Zimbabwean musician (1953–2020)

Cosmas Magaya (5 October 1953 – 10 July 2020) was a Zimbabwean mbira musician.

==Background==
Raised in the rural areas of Mhondoro-Ngezi, Magaya played a role in the research of musicologist Paul Berliner's books The Soul of Mbira (1978), The Art of Mbira (2019), coauthored with Berliner Mbira's Restless Dance (2020) and also performed mbira on the accompanying Soul of Mbira audio recordings released by Nonesuch Records. Magaya performed internationally in Europe and the United States with Mhuri Yekwa Rwizi, and the Zimbabwe Group Leaders Mbira Ensemble, including members Hakurotwi Mude, Beauler Dyoko, Chaka Chawasarira, Simon Magaya and Paul Berliner.

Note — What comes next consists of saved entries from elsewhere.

(** * gxdocgen: signature resolution, type normalisation and annotation parsing

    A shallow embedding of the decision logic of gxdocgen (Go):
    - [internal/xpz/signature.go]: [ExtractProcedureSignature], [parseParmString],
      [cleanType], [buildRawSignature], [EnrichWithVariableMetadata];
    - [internal/parser/parser.go]: [Parse], [extractCommentBlock], [parseTag],
      [parseParameter];
    - [internal/xpz/xpz.go] (the struct-decoding version): [extractParmSignature],
      [parseParmParameters], [enrichParametersWithVariableInfo] and the object
      loop of [parseGXExportFile].

    Modelling conventions.
    - A Go [string] is a [list ascii] (type [gostring]).  The Unicode-aware
      library functions ([strings.TrimSpace], [strings.Fields],
      [strings.ToUpper], [strings.ToLower]) are modelled on the ASCII range:
      a byte above 0x7F is neither white space nor a cased letter.
    - A Go slice whose nil-ness the program inspects ([Signature.Parameters])
      is an [option (list _)], [None] being the nil slice; slices of which only
      the length and the elements are read are plain lists.
    - The regular expressions of the program are values of a small syntax
      [Regexp.re], run by a backtracking matcher with the leftmost-first
      semantics of Go's [regexp] package.  The matcher reads bytes; the
      patterns of the program name ASCII bytes and classes only, so on UTF-8
      text a match by bytes is the match by code points.
    - [xmlquery] is an external library: the code is embedded over an
      interface [XmlQuery]; a concrete element tree implements it for the
      worked examples. *)

From stdpp Require Import base option list strings gmap.
From Stdlib Require Import Ascii Lia.
Lemma aggregate_between
        (analyses : list ImageAnalysis) (zone : Zone) (k : Statistic)
        (lo hi : R) :
  (forall a zs, In a analyses -> zoneStats a zone = Some zs ->
                (0 < count zs)%nat -> between lo hi (statOf zs k)) ->
  (0 < totalCount analyses zone)%nat ->
  between lo hi
    (combinedStat (combinedZone (combineAnalyses analyses) zone) k).
Proof.
  intros Hall Hpos.
  rewrite combineAnalyses_view.
  destruct (accumulated_stat zone k lo hi analyses Hall zeroZone 0 0
              (zeroZone_stat k) eq_refl ltac:(lra))
    as (S & HS & Hb).
  pose proof (accumulated_weight analyses zone zeroZone 0 eq_refl) as Hw.
  pose proof (lt_0_INR _ Hpos) as Hn.
  rewrite (normalizeStats_stat _ k S _ HS Hw) by lra.
  cbn [between].
  set (n := INR (totalCount analyses zone)) in *.
  replace (0 + n) with n in * by lra.
  split.
  - apply Rmult_le_reg_r with n; [exact Hn |].
    unfold Rdiv. rewrite Rmult_assoc, Rinv_l by lra. lra.
  - apply Rmult_le_reg_r with n; [exact Hn |].
    unfold Rdiv. rewrite Rmult_assoc, Rinv_l by lra. lra.
Qed.

(** X8.  The aggregate of a zone is a weighted mean: when each image that
    holds samples of the zone has its statistic within [lo, hi], and one image
    at least holds samples, the aggregated statistic is within [lo, hi]. *)
Theorem aggregate_stays_between_the_images
        (analyses : list ImageAnalysis) (zone : Zone) (k : Statistic)
        (lo hi : R) :
  (forall a zs, In a analyses -> zoneStats a zone = Some zs ->
                (0 < count zs)%nat -> between lo hi (statOf zs k)) ->
  (0 < totalCount analyses zone)%nat ->
  between lo hi
    (combinedStat (combinedZone (combineAnalyses analyses) zone) k).
Proof. exact (aggregate_between analyses zone k lo hi). Qed.

Lemma inBand_between (zone : Zone) (x : number) :
  inBand zone x -> between (bandLower zone) (bandUpper zone) x.
Proof.
  destruct x as [| v]; [easy |].
  destruct zone; cbn [inBand between bandLower bandUpper]; lra.
Qed.

Lemma flat_midtones_counted (p : Pixel) (n : nat) :
  (0 < n)%nat ->
  0.25 <= pixelLuminance p < 0.75 ->
  (0 < totalCount [analyzePixels (pixelBytes (repeat p n))] Midtones)%nat.
Proof.
  intros Hn Hlum.
  destruct (flat_midtones_present p n Hn Hlum) as [zs Hzs].
  destruct (zoneCount_analyzePixels (pixelBytes (repeat p n)) Midtones)
    as [_ Hnone].
  unfold totalCount. cbn [map list_sum fold_right].
  destruct (Nat.eq_dec (zoneCount (analyzePixels (pixelBytes (repeat p n)))
                                  Midtones) 0) as [H0 | H0]; [| lia].
  apply Hnone in H0. congruence.
Qed.

Lemma orange_midtones_counted :
  (0 < totalCount [analyzePixels orangeImage] Midtones)%nat.
Proof.
  exact (flat_midtones_counted (mkPixel 200 100 50 255) 512
           image_size_positive orange_pixel_is_midtone).
Qed.

Lemma orange_midtone_luminance (a : ImageAnalysis) (zs : ZoneStats) :
  In a [analyzePixels orangeImage] -> zoneStats a Midtones = Some zs ->
  (0 < count zs)%nat -> between 0.25 0.75 (statOf zs MeanLuminance).
Proof.
  intros [<- | []] Hzs _.
  exact (inBand_between Midtones _
           (proj2 (proj2 (proj2 (band_zoneStats orangeImage Midtones zs
                                   orange_image_is_well_formed
                                   orange_bytes_are_valid Hzs))))).
Qed.

Lemma aggregate_stays_between_the_images_at_orange_image :
  (0 < totalCount [analyzePixels orangeImage] Midtones)%nat
  /\ between 0.25 0.75
       (combinedStat
          (combinedZone (combineAnalyses [analyzePixels orangeImage])
                        Midtones) MeanLuminance).
Proof.
  split; [exact orange_midtones_counted |].
  exact (aggregate_stays_between_the_images [analyzePixels orangeImage]
           Midtones MeanLuminance 0.25 0.75 orange_midtone_luminance
           orange_midtones_counted).
Defined.

Lemma statOf_between (data : ImageData) (zone : Zone) (zs : ZoneStats) :
  wellFormed data -> validBytes data ->
  zoneStats (analyzePixels data) zone = Some zs ->
  between 0 1 (statOf zs MeanRed) /\ between 0 1 (statOf zs MeanGreen)
  /\ between 0 1 (statOf zs MeanBlue)
  /\ between (bandLower zone) (bandUpper zone) (statOf zs MeanLuminance).
Proof.
  intros Hwf Hvalid Hzs.
  destruct (band_zoneStats data zone zs Hwf Hvalid Hzs)
    as (Hr & Hg & Hb & Hl).
  repeat split; try assumption; now apply inBand_between.
Qed.
(** * nanoGPT [train.py]: a shallow embedding of the training driver

    The script is embedded as it is written: module-level statements become
    functions over an explicit state, the [while True] loop becomes a fuelled
    fixpoint together with a proof that the fuel computed from the state is
    always enough, Python exceptions become the [Raise] outcome (the state
    reached when the exception is raised is kept, as in Python), and every
    call that leaves the process (console, file system, process group, wandb,
    model, optimizer) is recorded in a trace of events.

    Python [int]s are [Z].  The learning rate is a Python [float]; its
    arithmetic ([*], [/], [math.cos], [math.pi]) is read over the real
    numbers, so rounding is outside this model.  Loss values are kept abstract
    together with their comparison.

    The embedding starts at line 96, from a configuration as the defaults and
    the configurator of lines 29-94 leave it.  Wall-clock time ([t0], [dt]),
    device placement and the tf32 switches carry no state that the driver
    branches on and are left out.

    The configurator of lines 67-94 is embedded on its own, in the module
    [Configurator], over the dictionary of module globals. *)

From Stdlib Require Import ZArith QArith Reals Lra Lia Ascii String.
From stdpp Require Import gmap strings list fin_maps.

#[local] Open Scope Z_scope.

(** ** Outcomes of Python code *)

Inductive exn :=
| ZeroDivisionError
| AssertionError
| KeyError
| NameError
| RuntimeError
| FileNotFoundError
| ExternalError.

Inductive outcome (A : Type) :=
| Ok (a : A)
| Raise (e : exn).
Arguments Ok {A} a.
Arguments Raise {A} e.

Definition is_ok {A} (o : outcome A) : bool :=
  match o with Ok _ => true | Raise _ => false end.

(** ** Configuration: the module-level defaults of lines 26-62, after the
    overrides of the configurator have been applied *)

Record config := {
  out_dir : string;
  eval_interval : Z;
  log_interval : Z;
  eval_iters : Z;
  eval_only : bool;
  wandb_log : bool;
  batch_size : Z;
  block_size : Z;
  init_from : string;
  dropout : Q;
  n_layer : Z;
  n_head : Z;
  n_embd : Z;
  learning_rate : R;
  max_iters : Z;
  decay_lr : bool;
  warmup_iters : Z;
  lr_decay_iters : Z;
  min_lr : R;
  backend : string;
  compile_model : bool
}.
Definition al_ftell (f : ALLEGRO_FILE) : Z := fpos f.

Definition al_fwrite (f : ALLEGRO_FILE) (bs : list Z) : ALLEGRO_FILE :=
  mkFile (store (fbytes f) (fpos f) bs) (fpos f + blen bs).

Definition al_fputc (f : ALLEGRO_FILE) (c : Z) : ALLEGRO_FILE :=
  al_fwrite f [u8 c].

Definition al_fputs (f : ALLEGRO_FILE) (s : string) : ALLEGRO_FILE :=
  al_fwrite f (of_string s).

Definition al_fwrite16le (f : ALLEGRO_FILE) (v : Z) : ALLEGRO_FILE :=
  al_fwrite f (le16 v).

Definition al_fwrite32le (f : ALLEGRO_FILE) (v : Z) : ALLEGRO_FILE :=
  al_fwrite f (le32 v).

(** The memory block [data] after a read that delivered [got] into its
    start. *)
Definition fill (data got : list Z) : list Z :=
  got ++ drop (blen got) data.

(* ------------------------------------------------------------------ *)
(** ** Host memory representation of 16-bit objects *)

Inductive byte_order : Type := LittleEndian | BigEndian.

Definition store16 (host : byte_order) (mem : list Z) (off v : Z) : list Z :=
  match host with
  | LittleEndian => store mem off [u8 v; u8 (Z.shiftr v 8)]
  | BigEndian => store mem off [u8 (Z.shiftr v 8); u8 v]
  end.

(* ------------------------------------------------------------------ *)
(** ** Doubles *)

Module Double.

(** [(double) i] for an integer [i], rounded to nearest even (exact for
    every [int]). *)
Definition of_Z (i : Z) : float :=
  SF2Prim (binary_normalize FloatOps.prec FloatOps.emax i 0 false).

(** Truncation toward zero of a finite double; 0 for NaN and infinities. *)
Definition trunc (d : float) : Z :=
  match Prim2SF d with
  | S754_finite s m e =>
      let a := Z.shiftl (Z.pos m) e in if s then - a else a
  | _ => 0
  end.

(** [(unsigned long) d].  C defines the conversion only when [d] is finite
    and the truncated value is representable ([converts_to_ulong] below);
    elsewhere the value computed here (the truncated value reduced modulo
    2^64, 0 for NaN and infinities) stands for no behaviour of the code, and
    statements about a computed offset assume the conversion defined. *)
Definition to_ulong (d : float) : Z := u64 (trunc d).

(** [(int) d], with the same proviso. *)
Definition to_int (d : float) : Z := s32 (trunc d).

End Double.

(* ------------------------------------------------------------------ *)
(** ** The handle *)

Record WAVFILE : Type := mkWav {
  f : ALLEGRO_FILE;
  dpos : Z;          (* the starting position of the data chunk *)
  freq : Z;          (* e.g., 44100 *)
  bits : Z;          (* 8 (unsigned char) or 16 (signed short) *)
  channels : Z;      (* 1 (mono) or 2 (stereo) *)
  samples : Z;       (* # of samples *)
  loop_start : float;
  loop_end : float
}.

Definition set_f (w : WAVFILE) (x : ALLEGRO_FILE) : WAVFILE :=
  mkWav x (dpos w) (freq w) (bits w) (channels w) (samples w)
        (loop_start w) (loop_end w).
Definition set_dpos (w : WAVFILE) (x : Z) : WAVFILE :=
  mkWav (f w) x (freq w) (bits w) (channels w) (samples w)
        (loop_start w) (loop_end w).
Definition set_freq (w : WAVFILE) (x : Z) : WAVFILE :=
  mkWav (f w) (dpos w) x (bits w) (channels w) (samples w)
        (loop_start w) (loop_end w).
Definition set_bits (w : WAVFILE) (x : Z) : WAVFILE :=
  mkWav (f w) (dpos w) (freq w) x (channels w) (samples w)
        (loop_start w) (loop_end w).
Definition set_channels (w : WAVFILE) (x : Z) : WAVFILE :=
  mkWav (f w) (dpos w) (freq w) (bits w) x (samples w)
        (loop_start w) (loop_end w).
Definition set_samples (w : WAVFILE) (x : Z) : WAVFILE :=
  mkWav (f w) (dpos w) (freq w) (bits w) (channels w) x
        (loop_start w) (loop_end w).
Definition set_loop (w : WAVFILE) (s e : float) : WAVFILE :=
  mkWav (f w) (dpos w) (freq w) (bits w) (channels w) (samples w) s e.

(** The outcome of running code that may loop for ever. *)
Inductive run (A : Type) : Type :=
| OutOfFuel : run A
| Done : A -> run A.
Arguments OutOfFuel {A}.
Arguments Done {A} _.

(* ------------------------------------------------------------------ *)
(** ** Binary reader *)

(** [read16 f v]: reads a signed, 16-bit little endian integer; on success
    the value read replaces [v].  Only the second byte is tested for EOF. *)
Definition read16 (f : ALLEGRO_FILE) (v : Z) : bool * Z * ALLEGRO_FILE :=
  let '(a, f1) := al_fgetc f in
  let '(b, f2) := al_fgetc f1 in
  if negb (b =? EOF) then (true, s16 (Z.lor a (Z.shiftl b 8)), f2)
  else (false, v, f2).
(** * The fitness journey notebook: repair of the exported logs, cleaning
    and merging of the two tables, and the properties its description
    states about them.

    The first part embeds the functions of [gymProgress.ipynb] together
    with the Python and pandas operations they are built from; the second
    part states and proves the properties. *)

From Stdlib Require Import Ascii QArith Qcanon.
From stdpp Require Import base list strings gmap sorting.

#[local] Open Scope nat_scope.

(** * Python values and exceptions

    Text is modelled by [string], whose characters are the code points
    below 256 (Latin-1).  A Python exception is a value of [exn]; a
    computation that may raise returns a [result]. *)

Inductive complaint : Type :=
  | TooManyCommas (i : nat) (line : string)
  | InvalidLiteral (s : string)
  | CannotConvertNaN
  | LengthMismatch.

Inductive exn : Type :=
  | StopIteration
  | IndexError
  | KeyError (key : string)
  | AttributeError
  | TypeError
  | OverflowError
  | InvalidIndexError
  | ValueError (what : complaint).

Inductive result (A : Type) : Type :=
  | Ok (a : A)
  | Raise (e : exn).
Arguments Ok {A} a.
Arguments Raise {A} e.

#[global] Instance result_ret : MRet result := λ A a, Ok a.
#[global] Instance result_bind : MBind result := λ A B f m,
  match m with
  | Ok a => f a
  | Raise e => Raise e
  end.
#[global] Instance result_fmap : FMap result := λ A B f m,
  match m with
  | Ok a => Ok (f a)
  | Raise e => Raise e
  end.

Module Py.

(** [c.isdigit()] on one character: the decimal digits and the three
    superscript digits of Latin-1 (U+00B2, U+00B3, U+00B9). *)
Definition isdigit (c : ascii) : bool :=
  let n := Ascii.nat_of_ascii c in
  ((48 <=? n) && (n <=? 57)) || (n =? 178) || (n =? 179) || (n =? 185).

(** The class [\d] of [re] on text: the decimal digits only. *)
Definition re_digit (c : ascii) : bool :=
  let n := Ascii.nat_of_ascii c in (48 <=? n) && (n <=? 57).

(** [s[0]] and [s[-1]] on a string. *)
Definition str_first (s : string) : result ascii :=
  match s with
  | EmptyString => Raise IndexError
  | String c _ => Ok c
  end.

Fixpoint str_last (s : string) : result ascii :=
  match s with
  | EmptyString => Raise IndexError
  | String c EmptyString => Ok c
  | String _ s' => str_last s'
  end.

(** [sep.join(parts)] *)
Fixpoint join (sep : string) (parts : list string) : string :=
  match parts with
  | [] => EmptyString
  | [p] => p
  | p :: ps => p +:+ sep +:+ join sep ps
  end.

(** [s.count(c)] for a one-character needle. *)
Fixpoint count (c : ascii) (s : string) : nat :=
  match s with
  | EmptyString => 0
  | String d s' => (if Ascii.eqb d c then 1 else 0) + count c s'
  end.

(** [s.split(c)] for a one-character separator: never the empty list. *)
Fixpoint split (c : ascii) (s : string) : list string :=
  match s with
  | EmptyString => [EmptyString]
  | String d s' =>
      if Ascii.eqb d c then EmptyString :: split c s'
      else match split c s' with
           | p :: ps => String d p :: ps
           | [] => [String d EmptyString]
           end
  end.

(** [l[0]], [l[-1]], [l[:-1]], [l[1:]], [l[:n]], [l[a:-b]], [l[-b:]] *)
Definition item0 {A} (l : list A) : result A :=
  match l with
  | [] => Raise IndexError
  | x :: _ => Ok x
  end.

Definition item_last {A} (l : list A) : result A :=
  match last l with
  | None => Raise IndexError
  | Some x => Ok x
  end.

Definition but_last {A} (l : list A) : list A := take (length l - 1) l.
Definition from1 {A} (l : list A) : list A := drop 1 l.
Definition upto {A} (n : nat) (l : list A) : list A := take n l.
Definition between {A} (a b : nat) (l : list A) : list A :=
  drop a (take (length l - b) l).
Definition last_n {A} (b : nat) (l : list A) : list A :=
  drop (length l - b) l.

(** [l[-1] = x] on a list. *)
Definition set_last {A} (l : list A) (x : A) : result (list A) :=
  match l with
  | [] => Raise IndexError
  | _ => Ok (but_last l ++ [x])
  end.

(** [re.match("\d{4}-\d{2}-\d{2}", s)]: a match anchored at the start. *)
Definition match_date (s : string) : bool :=
  match s with
  | String y1 (String y2 (String y3 (String y4 (String h1
      (String m1 (String m2 (String h2 (String d1 (String d2 _))))))))) =>
      re_digit y1 && re_digit y2 && re_digit y3 && re_digit y4
      && Ascii.eqb h1 "-" && re_digit m1 && re_digit m2
      && Ascii.eqb h2 "-" && re_digit d1 && re_digit d2
  | _ => false
  end.

(** Tests on the first and on the last character of a string. *)
Definition starts_with (P : ascii → bool) (s : string) : bool :=
match s with
| String c _ => P c
| EmptyString => false
end.

Definition ends_with (P : ascii → bool) (s : string) : bool :=
match str_last s with
| Ok c => P c
| Raise _ => false
end.

Definition is_blank (c : ascii) : bool := Ascii.eqb c " ".

(** [s[-n:]] and [s[:-n]] on a string, for [n > 0]. *)
Definition str_last_n (n : nat) (s : string) : string :=
  String.substring (String.length s - n) n s.
Definition str_but_last_n (n : nat) (s : string) : string :=
  String.substring 0 (String.length s - n) s.

(** [s.startswith(sub)] *)
Fixpoint startswith (sub s : string) : bool :=
  match sub, s with
  | EmptyString, _ => true
  | String _ _, EmptyString => false
  | String a sub', String b s' => Ascii.eqb a b && startswith sub' s'
  end.

(** [sub in s] *)
Fixpoint contains (sub s : string) : bool :=
  startswith sub s ||
  match s with
  | EmptyString => false
  | String _ s' => contains sub s'
  end.

(** [s.replace(old, new)] for a non-empty [old]: the occurrences of [old]
    are replaced from left to right, without overlap.  [skip] counts the
    characters of an occurrence still to be passed over. *)
Fixpoint replace_from (old new : string) (skip : nat) (s : string) : string :=
  match s with
  | EmptyString => EmptyString
  | String c s' =>
      match skip with
      | S k => replace_from old new k s'
      | 0 =>
          if startswith old s
          then new +:+ replace_from old new (String.length old - 1) s'
          else String c (replace_from old new 0 s')
      end
  end.
Definition replace (old new s : string) : string := replace_from old new 0 s.

(** The longest prefix of decimal digits. *)
Fixpoint digits_prefix (s : string) : string :=
  match s with
  | String c s' => if re_digit c then String c (digits_prefix s') else EmptyString
  | EmptyString => EmptyString
  end.

(** [re.search("(\d+)", s)]: the group of the leftmost match. *)
Fixpoint search_digits (s : string) : option string :=
  match s with
  | EmptyString => None
  | String c s' =>
      if re_digit c then Some (digits_prefix s) else search_digits s'
  end.

(** [re.search("(\d+,\d+)", s)]: [run] holds the digits read just before
    the position reached. *)
Fixpoint search_decimal_from (run s : string) : option string :=
  match s with
  | EmptyString => None
  | String c s' =>
      if re_digit c then search_decimal_from (run +:+ String c EmptyString) s'
      else if Ascii.eqb c ","
              && negb (bool_decide (run = EmptyString))
              && starts_with re_digit s'
      then Some (run +:+ String c (digits_prefix s'))
      else search_decimal_from EmptyString s'
  end.
Definition search_decimal (s : string) : option string :=
  search_decimal_from EmptyString s.

(** The number written by a string of decimal digits. *)
Definition digit_value (c : ascii) : Z := Z.of_nat (Ascii.nat_of_ascii c - 48).
Fixpoint digits_value_from (acc : Z) (s : string) : Z :=
  match s with
  | EmptyString => acc
  | String c s' => digits_value_from (10 * acc + digit_value c) s'
  end.
Definition digits_value (s : string) : Z := digits_value_from 0 s.

Fixpoint all_digits (s : string) : bool :=
  match s with
  | EmptyString => true
  | String c s' => re_digit c && all_digits s'
  end.

(** [int(s)] and [float(s)], on the literals the notebook hands them: a
    run of digits, and two runs of digits around a point. *)
Definition int (s : string) : result Z :=
  if all_digits s && negb (bool_decide (s = EmptyString))
  then Ok (digits_value s)
  else Raise (ValueError (InvalidLiteral s)).

Definition float (s : string) : result Qc :=
  match split "." s with
  | [whole] =>
      z ← int whole; mret (Qc_of_Z z)
  | [whole; frac] =>
      z ← int whole;
      f ← int frac;
      mret (Qc_of_Z z + Q2Qc (Qmake f (10 ^ Pos.of_nat (String.length frac))))%Qc
  | _ => Raise (ValueError (InvalidLiteral s))
  end.

(** Sets, as lists without repetition whose order stands for no order:
    [set(l)], [a.intersection(b)], [a - b] and
    [a.symmetric_difference(b)]. *)
Definition set_of {A} `{EqDecision A} (l : list A) : list A := remove_dups l.
Definition intersection {A} `{EqDecision A} (a b : list A) : list A :=
  list_intersection a b.
Definition symmetric_difference {A} `{EqDecision A} (a b : list A) : list A :=
  list_difference a b ++ list_difference b a.

End Py.

(** * Repair of the Progression export *)

(** [last_line[:-1] + [". ".join([last_line[-1], line[0]])] + line[1:]] *)
Definition glue (last_line line : list string) : result (list string) :=
  a ← Py.item_last last_line;
  b ← Py.item0 line;
  mret (Py.but_last last_line ++ [Py.join ". " [a; b]] ++ Py.from1 line).

(** The loop of [fix_linebreaks]: [reader] holds the rows not yet read. *)
Fixpoint fix_linebreaks_loop (fixed_lines : list (list string))
    (reader : list (list string)) : result (list (list string)) :=
  match reader with
  | [] => Ok fixed_lines
  | [] :: reader' =>
      match reader' with
      | [] => Raise StopIteration
      | next_line :: reader'' =>
          last_line ← Py.item_last fixed_lines;
          merged ← glue last_line next_line;
          fixed_lines' ← Py.set_last fixed_lines merged;
          fix_linebreaks_loop fixed_lines' reader''
      end
  | (field0 :: _) as line :: reader' =>
      if negb (Py.match_date field0) then
        last_line ← Py.item_last fixed_lines;
        merged ← glue last_line line;
        fixed_lines' ← Py.set_last fixed_lines merged;
        fix_linebreaks_loop fixed_lines' reader'
      else fix_linebreaks_loop (fixed_lines ++ [line]) reader'
  end.

Definition fix_linebreaks (reader : list (list string)) : result (list (list string)) :=
  match reader with
  | [] => Raise StopIteration
  | header :: reader' => fix_linebreaks_loop [header] reader'
  end.

(** [fixed_parts[-1] += x] *)
Definition extend_last (fixed_parts : list string) (x : string) : result (list string) :=
  p ← Py.item_last fixed_parts;
  Py.set_last fixed_parts (p +:+ x).

(** The inner loop of [replace_comma_in_comments] over
    [comment_parts[1:]]. *)
Fixpoint merge_comment_parts (fixed_parts : list string) (parts : list string)
    : result (list string) :=
  match parts with
  | [] => Ok fixed_parts
  | part :: parts' =>
      match part with
      | String c _ =>
          if Ascii.eqb c " " then
            fixed_parts' ← extend_last fixed_parts (";" +:+ part);
            merge_comment_parts fixed_parts' parts'
          else if Py.isdigit c then
            p ← Py.item_last fixed_parts;
            d ← Py.str_last p;
            if Py.isdigit d then
              fixed_parts' ← extend_last fixed_parts ("." +:+ part);
              merge_comment_parts fixed_parts' parts'
            else merge_comment_parts (fixed_parts ++ [part]) parts'
          else merge_comment_parts (fixed_parts ++ [part]) parts'
      | EmptyString => merge_comment_parts (fixed_parts ++ [part]) parts'
      end
  end.

(** The body of the outer loop for the row numbered [i]. *)
Definition fix_commas (column_count i : nat) (line : list string) : result (list string) :=
  let line := Py.join "," line in
  let comma_count := Py.count "," line in
  if column_count <? comma_count then
    let first_parts := Py.upto 14 (Py.split "," line) in
    let comment_parts := Py.between 14 2 (Py.split "," line) in
    let end_parts := Py.last_n 2 (Py.split "," line) in
    c0 ← Py.item0 comment_parts;
    fixed_parts ← merge_comment_parts [c0] (Py.from1 comment_parts);
    if 2 <? length fixed_parts then Raise (ValueError (TooManyCommas i line))
    else Ok (Py.split "," (Py.join "," (first_parts ++ fixed_parts ++ end_parts)))
  else Ok (Py.split "," line).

Magaya died from COVID-19 during the COVID-19 pandemic in Zimbabwe on 10 July 2020.

==Leadership positions==
Magaya was also Program Director for Nhimbe for Progress, a non-profit organization serving impoverished villagers in the Mhondoro region of Zimbabwe. He sat on the Board of Directors of Tariro, a grassroots non-profit organization working in Zimbabwe to prevent the spread of HIV/AIDS by educating young women and girls. Cosmas Magaya was the Village Head of Magaya/Zvidzai Village under Chief Nherera of Mhondoro.